According to the Ministry of Foreign Affairs, more than 31,000 Moroccans are stranded abroad amid COVID-19 border closures.
Rabat – Morocco will repatriate today, May 30, hundreds of Moroccans stranded in Algeria, local media reported.
Moroccan authorities have arranged three flights operated by national air carrier Royal Air Maroc to bring back approximately 300 Moroccans who have been stuck in Algeria for over two months.
The soon-to-be-repatriated Moroccans have been staying in hotels in the Algerian capital, with the Moroccan embassy covering accommodation expenses.
The three flights will depart today from Algiers International Airport and land in Oujda-Angads Airport, in northeastern Morocco, according to the reports.
According to several Moroccans stranded in Algeria, the Moroccan consular services in Algeria notified the nationals of the upcoming flights on Friday, May 29, after receiving an urgent notification from Rabat.
The same sources assert that Moroccan authorities have presented a list containing the names of at least 300 nationals stuck in Algeria to Algerian authorities.

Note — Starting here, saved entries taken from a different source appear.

(** Memory outside of all arenas, or inside an object. *)
Lemma write_anywhere f : (forall a, a = cur A \/ (exists s, others A !! s = Some a) -> forall m' tiles,
    arena_ok (ram w) a tiles -> m' = f (ram w) -> arena_ok m' a tiles) -> related T (set_ram f w) st A.
Proof.
  intros Hf. destruct H as [B [F1 F2 F3 F4 F5]]. destruct B as [H1 H2 H3 H4 H5 H6 H7 H8 H9 H10 H11]. split; split; simpl; try done.
  - intros s a Hs. destruct (H1 s a Hs) as [? ?]. split; [done|]. eapply Hf; eauto.
  - eapply Hf; eauto.
Qed.
End places.

(** ** freeRAM *)

Lemma set_objs_id a : set_objs (fun x => x) a = a.
Proof. by destruct a. Qed.

Section freeing.
Context {T : Z -> list Z} {w : World} {st : list AllocatorState} {A : Arenas}.
Hypothesis H : related T w st A.

Lemma free_current here : mode A <> noReferenceCountAllocator -> is_Some (objs (cur A) !! here) ->
  exists T' w', freeRAM here w = Ok tt w' /\ related T' w' st (set_cur (set_objs (delete here) (cur A)) A) /\
    exists u sz, objs (cur A) !! here = Some u /\ u + 4 <= sz /\ sz mod 4 = 0 /\
      here - 4 ∈ concat (chunks (myState w')) /\ ram w' !! (here - 4) = Some (W32 sz).
Proof.
  intros Hmode [u Ho]. pose proof H as [B F]. pose proof (f_cur _ _ _ F) as Hok. pose proof (cur_chunks H) as Hch.
  destruct (ok_objs _ _ _ Hok here u Ho) as (_ & sz & Hl & Husz). pose proof (obj_inside _ _ _ _ _ Hok Ho) as (? & ? & ?).
  pose proof (layout_inside _ _ _ _ (ok_tiles _ _ _ Hok) Hl) as ([? Hmod] & ? & ?). pose proof (ok_size _ _ _ Hok).
  pose proof (ok_used _ _ _ Hok). pose proof (refs_bound _ _ _ Hok). unfold HEADER_SIZE in *.
  assert (Hlog : 0 <= Z.log2 sz < 32).
  { split; [apply Z.log2_nonneg|]. apply Z.log2_lt_pow2; lia. }
  destruct (lookup_lt_is_Some_2 (chunks (myState w)) (Z.to_nat (Z.log2 sz))) as [l Hi].
  { rewrite (ok_lists _ _ _ Hch). lia. }
  assert (Hpos : (0 < size (objs (cur A)))%nat).
  { apply Nat.neq_0_lt_0. intros E%map_size_empty_inv. rewrite E in Ho. by rewrite lookup_empty in Ho. }
  unfold freeRAM. erewrite bind_Ok; [|by apply (contains_cur H); lia]. erewrite bind_Ok; [|reflexivity].
  rewrite (b_mode _ _ _ _ B), policy_free.
  assert (Ep : policy_freeRAM (mode A) true here = defaultFreeRAM true here) by (destruct (mode A); done || congruence). rewrite Ep.
  unfold defaultFreeRAM, CHUNK_HEADER_SIZE. erewrite bind_Ok; [|by apply load32_run, (ok_chunk _ _ _ Hok)].
  unfold builtin_clz. destruct (Z.eqb_spec sz 0); [lia|]. erewrite bind_Ok; [|reflexivity].
  erewrite bind_Ok; [|reflexivity]. cbv zeta. replace (31 - (31 - Z.log2 sz)) with (Z.log2 sz) by lia. rewrite Hi.
  erewrite bind_Ok; [|reflexivity]. erewrite bind_Ok; [|reflexivity].
  destruct (cur_block H) as (E1 & _ & _). rewrite E1.
  rewrite (change_count_run _ _ (refs (cur A))) by (simpl; apply Hok).
  exists (<[a_start (cur A) := T (a_start (cur A))]> T). eexists. split; [reflexivity|].
  unfold set_ram, set_state. simpl. split.
  2: { exists u, sz. do 3 (split; [done|]). split.
    - apply elem_of_concat. exists (Z.to_nat (Z.log2 sz)), (l ++ [here - 4]). split.
      + apply list_lookup_insert_eq. by eapply lookup_lt_Some.
      + apply elem_of_app. right. by left.
    - apply write_cell_keeps; [by apply (ok_chunk _ _ _ Hok)|]. simpl. lia. }
  apply (cur_change H (delete here) (T (a_start (cur A)))).
  - apply (arena_recount H (delete here) (-1)).
    + intros o v Hv. apply lookup_delete_Some in Hv as [_ Hv]. by apply (ok_objs _ _ _ Hok o v).
    + rewrite map_size_delete, Ho. simpl. lia.
    + rewrite (refs_cur H) in *. lia.
  - destruct (f_state _ _ _ F) as (? & ? & ? & ? & _). unfold state_of. simpl. do 4 (split; [done|]).
    replace (set_objs (delete here) (cur A)) with (set_objs (delete (here - 4 + 4)) (cur A)) by (by replace (here - 4 + 4) with here by lia).
    apply (chunks_give Hch _ l (here - 4) sz Hi Hl); [lia|]. replace (here - 4 + 4) with here by lia. eauto.
  - intros s0 x Hx. apply (cur_words_only H s0 x _ (a_start (cur A) + 16) _ Hx); simpl; lia.
Qed.
End freeing.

The three flights would be the first in a series of air liaisons to bring home Moroccans stuck in Algeria. While the first flights will only repatriate nationals stranded in Algiers, future flights are expected to bring back Moroccans staying in other districts, including Oran, in northwestern Algeria.
After their arrival to Morocco, the repatriated citizens will spend nine days in quarantine to prevent any potential contaminations with COVID-19. Quarantine will take place in hotels and tourist resorts of Saidia, a beach town near Oujda.
In mid-May, the coastal town served as a place of quarantine for approximately 500 Moroccans repatriated from the nearby Spanish enclave of Melilla.
The number of soon-to-be-repatriated Moroccans matches the figure presented by Minister of Health Khalid Ait Taleb during his announcement of the beginning of a progressive repatriation process for Moroccans stranded abroad.
On May 28, Ait Taleb said Morocco will begin the repatriation of 300 Moroccans per week, placing them in quarantine for nine days after arrival.
Later on the same day, the minister declared that his words were taken out of context and that 300 was only a preliminary number that would increase gradually depending on the epidemiological situation in Morocco.
On March 16, Morocco suspended all international flights, leaving hundreds of thousands of foreign tourists stranded in the country and tens of thousands of Moroccans stuck in foreign countries.
While Moroccan authorities facilitated the repatriation of many of the foreigners who were left stranded in Morocco, they did not start moving to repatriate Moroccans stuck abroad until recently, after over two months from the borders closure.
According to the latest update from Morocco’s Ministry of Foreign Affairs, more than 31,000 Moroccans are stranded abroad and have declared their wish to come back home.
While Morocco did not yet announce its full strategy to repatriate its citizens, the repatriation of Moroccans stuck in Algeria could be the start of a large-scale operation.